Lincoln Assassination Letter To Be Donated To Museum


Here's an interesting little story about a Greeley, Colorado family which has possessed a letter which contains an eyewitness account of the Lincoln assassination on April 14, 1865. The family has owned the letter since the 1930's, when the letter was found in an old trunk.

The letter, written in 1897 by Ohio congressman James Morris, gives a detailed account of how the shooting interrupted the play. It also quotes John Wilkes Booth as having said "Sic Semper Tyrannis" (Thus Always To Tyrants) on stage after the shooting before making his escape.

The letter will be donated this week to the Abraham Lincoln Library and Museum in Springfield, Illinois. It's admirable that the family would do this, because they could certainly earn a few thousand dollars from selling it.

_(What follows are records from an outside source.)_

(** * Hexagon resource game: the action engine of [alchemy.js]

    A shallow embedding of the [HexGame] component: the authored tile
    table [TILE_DATA], the six [DIRECTIONS], and the four click handlers
    [move], [gather], [alchemy] and [restoreAP], followed by the
    properties of the map and of the action state machine.

    Modelling conventions.
    - JavaScript numbers that the engine handles are integers (action
      points, axial coordinates, resource counts); they are embedded as
      [Z].  Doubles are exact on integers below 2^53, far above anything a
      session reaches.
    - Template literals [`${q},${r}`] print integers in decimal with a
      leading minus sign; this is stdpp's [pretty] on [Z].
    - An object used as a dictionary ([TILE_DATA], [inventory]) is a
      [gmap string _]; a resource table, which is also enumerated in
      insertion order by [Object.entries], is an association list.
    - A handler closes over the values of one render ([playerPos], [ap],
      [inventory]) and queues new values with the setters; the next render
      sees the queued values.  Handlers are written in a small monad that
      reads from the render snapshot and writes the next state. *)

From Stdlib Require Import Ascii.
From stdpp Require Import gmap strings list fin_maps pretty.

Now the letter will be available for everyone to enjoy and research. The Museum has authenticated the letter. It would be interesting to know if Congressman Morris was truly at Ford's Theater that night or simply "remembered" being there.

3 comments:

Anonymous said...

I don't understand why you'd imply that Morris wasn't there when the letter clearly states that he was watching the play. Do you have reason to believe he invented the story of having been an eyewitness to the shooting?

interested reader said...

I must agree, why the skepticism? Here is a genuine historical document, and with no reason to instill doubt I say let the evidence stand on its own.

Geoff Elliott said...

The article from which I obtained the information did not explain how the letter was authenticated. It also did not provide information about it was proven that the gentleman was at Ford's Theater. Did Morris have a ticket stub to that night's peformance to prove he was there?

One reason I'm so skeptical is because Morris' recollections of the night's events were so highly accurate. I've read articles in history magazines and books on the assassination how wildly varied the eyewitness reports were. Even the eyewitness reports taken from audience members that very night differed on what Booth said (or didn't say), whether he jumped to the stage or not, and so on. So if people weren't even clear just what happened that very night, then how can Morris recollect so accurately 30 years after the fact?

Perhaps I'm too skeptical. But it's better to be skeptical about history than it is to believe everything you read. Historians need facts and by itself, a letter written decades later doesn't prove that Morris was there. There has to be more to this story than the Lincoln Museum authenticated the letter without facts backing it up.